South Africa’s challenge: Defusing the inequality-institutions time bomb

defusing a time bombIn March, 2018,  I published in Project Syndicate the first of a series of articles on a ‘New Deal’ for South Africa. This is the initial,  more detailed  version of the Project Syndicate piece. I include at the end links to two subsequent pieces. 

At a time when populism, creeping authoritarianism and corruption seem to be ascendant globally, South Africa has taken a remarkable turn in the opposite direction. Within three months of displacing Jacob Zuma as leader of the ruling African National Congress (ANC), Cyril Ramaphosa has become the country’s president. In a measured, understated, yet cumulatively decisive way, Ramaphosa has signaled that competence,  principled commitment, rules, due process, and openness – not under-handed deal-making in the dark –  will be the basis for decision-making and action.  Evidently, South Africa has new lessons to offer; but what are they?  The answer varies depending whether the focus is on the short-, medium-, or long-term.

The epic character of the South African drama invites interpretation as a morality play, with Jacob Zuma cast as  villain, and Cyril Ramaphosa as hero.  Such a narrative misleads.  Deeper structural forces are at work – both in what has gone right and what has gone wrong.

What has gone right are the country’s institutions. South Africa illustrates how, with time and patience, robust checks and balances  can trump self-dealing  concealed by populist smokescreens. US Ambassador Patrick Gaspard  has highlighted how a strong civil society, carefully researched journalism, robust political opposition and an independent justice system underpinned South Africa’s turnaround

What has gone wrong has, to be sure, had more than a little to do with the person of Jacob Zuma, whose  influence was unusually venal. But Zuma’s exit does nothing to address the core challenge.

A difficult lesson from the recent global wave of democratic reversal is that these reversals do not spring from nowhere; they arise from unaddressed imbalances within societies. In South Africa, as elsewhere, the roots of this reversal can be traced to what I term the ‘inequality-institutions time bomb’ – the pernicious ways in which high and/or rising inequality can corrode the institutions that provide the foundations of sustainable democracy. Unless this time bomb can be defused, optimism is premature.
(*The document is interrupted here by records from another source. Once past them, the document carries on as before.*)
(** * gmail_agent: the three-stage e-mail triage pipeline

    A shallow embedding of [agents/email_classifier.py],
    [agents/priority_analyzer.py], [agents/response_drafter.py],
    [utils/llm_handler.py] and [config/gmail_config.py].

    - A Python [str] is the list of its Unicode code points.
    - A Python [dict] with string keys is a [gmap] from strings to values.
    - Code that can raise returns a [result]; code that talks to the
      language model runs in a state monad over the log of requests sent.
    - The Unicode tables behind [str.lower], [str.isspace] and the regular
      expression class [\w], the formatting of values that are not
      strings, and the remote chat-completion service are section
      variables: every theorem holds for all of them. *)

From Stdlib Require Import ZArith NArith List Ascii String Lia SpecFloat.
From stdpp Require Import gmap list sorting.

Set Warnings "-register-all,-clear-no-such-hyp".

(** ** Python strings *)

Module PyStr.

Abbreviation pystr := (list N).

Fixpoint utf8_bytes (s : string) : list N :=
  match s with
  | EmptyString => []
  | String a s' => N_of_ascii a :: utf8_bytes s'
  end.

(** Source literals are written as UTF-8 text and decoded once. *)
Fixpoint utf8_decode (bs : list N) : pystr :=
  match bs with
  | [] => []
  | b0 :: r0 =>
    if (b0 <? 128)%N then b0 :: utf8_decode r0
    else if (b0 <? 224)%N then
      match r0 with
      | b1 :: r1 => ((b0 - 192) * 64 + (b1 - 128))%N :: utf8_decode r1
      | _ => []
      end
    else if (b0 <? 240)%N then
      match r0 with
      | b1 :: b2 :: r2 =>
        ((b0 - 224) * 4096 + (b1 - 128) * 64 + (b2 - 128))%N :: utf8_decode r2
      | _ => []
      end
    else
      match r0 with
      | b1 :: b2 :: b3 :: r3 =>
        ((b0 - 240) * 262144 + (b1 - 128) * 4096 + (b2 - 128) * 64 + (b3 - 128))%N
          :: utf8_decode r3
      | _ => []
      end
  end.

Definition u (s : string) : pystr := utf8_decode (utf8_bytes s).

(** [s.startswith(p)] *)
Fixpoint starts_with (p s : pystr) : bool :=
  match p, s with
  | [], _ => true
  | _ :: _, [] => false
  | a :: p', b :: s' => (a =? b)%N && starts_with p' s'
  end.

(** [needle in hay] on two strings *)
Fixpoint contains (needle hay : pystr) : bool :=
  starts_with needle hay ||
  match hay with
  | [] => false
  | _ :: hay' => contains needle hay'
  end.

(** [s.split(sep)] for a one-character separator *)
Fixpoint split_on (sep : N) (s : pystr) : list pystr :=
  match s with
  | [] => [[]]
  | c :: s' =>
    if (c =? sep)%N then [] :: split_on sep s'
    else match split_on sep s' with
         | [] => [[c]]
         | w :: ws => (c :: w) :: ws
         end
  end.

Section Strip.
Variable is_space : N -> bool.

Fixpoint lstrip (s : pystr) : pystr :=
  match s with
  | [] => []
  | c :: s' => if is_space c then lstrip s' else s
  end.

Definition rstrip (s : pystr) : pystr := rev (lstrip (rev s)).

(** [s.strip()] *)
Definition strip (s : pystr) : pystr := rstrip (lstrip s).
End Strip.

End PyStr.
Import PyStr.
#[global] Arguments u : simpl never.

(** ** Python values, exceptions and results *)

Inductive pyval :=
| PNone
| PBool (b : bool)
| PInt (z : Z)
| PFloat (f : spec_float)
| PStr (s : pystr)
| PList (l : list pyval)
| PDict (d : gmap pystr pyval).

Abbreviation pydict := (gmap pystr pyval).

Inductive exn_class :=
| ValueError | KeyError | TypeError | AttributeError | ServiceError.

(** An exception is its class and the text [str(e)] gives. *)
Record exn := Exn { exn_cls : exn_class; exn_msg : pystr }.

Inductive result (A : Type) :=
| Ok (a : A)
| Raise (e : exn).
Arguments Ok {A} a.
Arguments Raise {A} e.

#[global] Instance result_ret : MRet result := fun A a => Ok a.
#[global] Instance result_bind : MBind result := fun A B f m =>
  match m with
  | Ok a => f a
  | Raise e => Raise e
  end.
#[global] Instance result_fmap : FMap result := fun A B f m =>
  match m with
  | Ok a => Ok (f a)
  | Raise e => Raise e
  end.

#[global] Instance exn_class_eq_dec : EqDecision exn_class.
Proof. solve_decision. Defined.
#[global] Instance exn_eq_dec : EqDecision exn.
Proof. solve_decision. Defined.
#[global] Instance result_eq_dec {A} `{EqDecision A} : EqDecision (result A).
Proof. solve_decision. Defined.

Definition is_ok {A} (r : result A) : bool :=
  match r with Ok _ => true | Raise _ => false end.

(** Binary64 arithmetic, from the Standard Library's specification of
    IEEE 754. *)
Module Float.
Definition prec : Z := 53.
Definition emax : Z := 1024.

Definition of_Z (z : Z) : spec_float := binary_normalize prec emax z 0 false.

(** [a / b] on two ints: the quotient, correctly rounded. *)
Definition int_truediv (a b : Z) : spec_float :=
  match a, b with
  | Zpos p, Zpos q => SFdiv prec emax (S754_finite false p 0) (S754_finite false q 0)
  | Zneg p, Zpos q => SFdiv prec emax (S754_finite true p 0) (S754_finite false q 0)
  | Zpos p, Zneg q => SFdiv prec emax (S754_finite false p 0) (S754_finite true q 0)
  | Zneg p, Zneg q => SFdiv prec emax (S754_finite true p 0) (S754_finite true q 0)
  | Z0, Z0 => S754_nan
  | Z0, Zpos _ => S754_zero false
  | Z0, Zneg _ => S754_zero true
  | _, Z0 => S754_nan
  end.

(** A decimal literal [num / 10^k] denotes the nearest double. *)
Definition literal (num den : Z) : spec_float := int_truediv num den.

Definition mul (x y : spec_float) : spec_float := SFmul prec emax x y.

(** Nearest integer to [n / d], ties to even ([0 < d]). *)
Definition round_half_even (n d : Z) : Z :=
  let q := (n / d)%Z in
  let r := (n mod d)%Z in
  match (2 * r ?= d)%Z with
  | Lt => q
  | Gt => (q + 1)%Z
  | Eq => if Z.even q then q else (q + 1)%Z
  end.

(** [round(x, 1)]: the exact value of [x] is rounded to one decimal,
    ties to even, and the decimal is read back as a double. *)
Definition round1 (x : spec_float) : spec_float :=
  match x with
  | S754_finite s m e =>
    let tenths :=
      match e with
      | Zneg k => round_half_even (Zpos m * 10) (Z.pow_pos 2 k)
      | _ => (Zpos m * 10 * 2 ^ e)%Z
      end in
    match tenths with
    | Zpos t => SFdiv prec emax (S754_finite s t 0) (S754_finite false 10 0)
    | _ => S754_zero s
    end
  | _ => x
  end.

Definition is_zero (x : spec_float) : bool :=
  match x with S754_zero _ => true | _ => false end.
End Float.

(** ** Operations on values *)

Module Py.

(** Truth value of an object, as [if v:] and [not v] test it. *)
Definition truthy (v : pyval) : bool :=
  match v with
  | PNone => false
  | PBool b => b
  | PInt z => negb (z =? 0)%Z
  | PFloat f => negb (Float.is_zero f)
  | PStr s => negb (Nat.eqb (length s) 0)
  | PList l => negb (Nat.eqb (length l) 0)
  | PDict d => negb (bool_decide (d = ∅))
  end.

(** [v == 'literal'] *)
Definition eq_str (v : pyval) (s : pystr) : bool :=
  match v with
  | PStr t => bool_decide (t = s)
  | _ => false
  end.

(** [v in [s1, s2, ...]] for a list of string literals *)
Definition in_str_list (v : pyval) (l : list pystr) : bool :=
  existsb (eq_str v) l.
South Africa is a country where poverty, inequality and ethnicity continue to collide in especially pernicious ways.  Its per capita income ( $12,000 in PPP) puts it  in the middle-income country (MIC) range –  similar to Brazil, Mexico and Thailand; four times low-income Kenya;  but only one-fifth the USA.   As I explored in a paper co-authored with Alan Hirsch and Ingrid Woolard, when compared with other MICs,   inequality  is stark:

  • The most affluent 10 percent accounted in 2010 for 53% of total spending; The equivalent proportion was 47%  in 2000 Brazil (at the time  the poster child of MIC inequality).   White South Africans, who make up less than 9% of the country’s total population,  comprised 56% of this top 10%..
  • In the middle of the distribution is a stark cliff. South Africans are either affluent or poor, with little in-between. 2010 per capita expenditure in the  seventh ventile (ie 31st-35th percentile from the top) was only 29% of the third ventile (11th-15th percentile). For other MICs, the equivalent proportions were 45% (Brazil); 51% (Mexico)  and 57% (Thailand).
  • The bottom 40% of South Africans accounted for only 6.9% of 2010 expenditure (versus 8.1% in 2000 Brazil). As of 2011, 15 million people (30 percent of the country’s population) survive through social grants.

This starkly unequal distribution has both a corrosive effect on institutions and adds to political volatility.
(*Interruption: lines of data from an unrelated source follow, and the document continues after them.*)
(** The body of [for stop_info in stops]. *)
Definition process_stop (p : provider) (stop_info : pyval)
  : M join_state unit :=
  try_except
    (sid <- lift (getitem_key stop_info "StopID") ;;
     let stop := Stop (py_str B sid) in
     arrivals <- request p (GetStopArrivals (stopcode stop)) ;;
     match arrivals with
     | PNone =>
         sid <- lift (getitem_key stop_info "StopID") ;;
         descr <- lift (getitem_key stop_info "StopDescr") ;;
         logger_info (MsgNoArrivals sid descr)
     | _ =>
         items <- lift (py_iter arrivals) ;;
         for_each items (process_arrival p stop_info stop)
     end)
    (fun e =>
       sid <- lift (getitem_key stop_info "StopID") ;;
       logger_error (MsgErrorStop sid e) ;;
       incr_errors).

(** The loop of [get_bus_data] over its local variables. *)
Definition join_loop (p : provider) (stops : pyval) : M join_state unit :=
  items <- lift (py_iter stops) ;;
  for_each items (process_stop p).

(** [get_bus_data(stops)] *)
Definition get_bus_data {S : Type} `{Traced S} (stops : pyval)
  : M S (list pyval) :=
  match oasa W with
  | None =>
      logger_error MsgNotInitialized ;;
      ret []
  | Some p =>
      fun s =>
        let j0 := {| js_trace := trace_of s; all_buses := []; errors := 0 |} in
        match join_loop p stops j0 with
        | (Ok _, j) =>
            let n := Z.of_nat (List.length (all_buses j)) in
            (Ok (all_buses j),
             with_trace
               (EvLog INFO (MsgProcessed n (errors j)) :: js_trace j) s)
        | (Raise e, j) => (Raise e, with_trace (js_trace j) s)
        end
  end.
The corrosive effect plays out differently across the distribution.  At the top,  in the immediate post-apartheid years, black South Africans pathways to affluence came via the elimination of discriminatory practices, the incorporation of  some ANC leaders into management positions in the corporate sector (plus some equity-sharing arrangements), and the implementation of new rule-based codes for black economic empowerment. But these opportunities soon were exhausted. In the absence of a thriving, entrepreneurial economy, the focus shifted to less governance-friendly approaches —  patronage employment; factionalized contestation for elected and other relatively high-paying political positions; and personalized (and often corrupt) procurement practices.

In the mid-range, with a ladder of opportunity largely missing, the focus has been on using all means necessary to cling to the upper edges of the distributional cliff: cultivating an exclusionary labor aristocracy,  patronage appointments into mid- and lower-level positions in the public sector, and corrupt small-scale public procurement. At the bottom,  with government so central in the economic lives of the poor,  opportunities have been rife for building clientelistic networks –  increasingly with politically-affiliated traditional leaders as the fulcrum.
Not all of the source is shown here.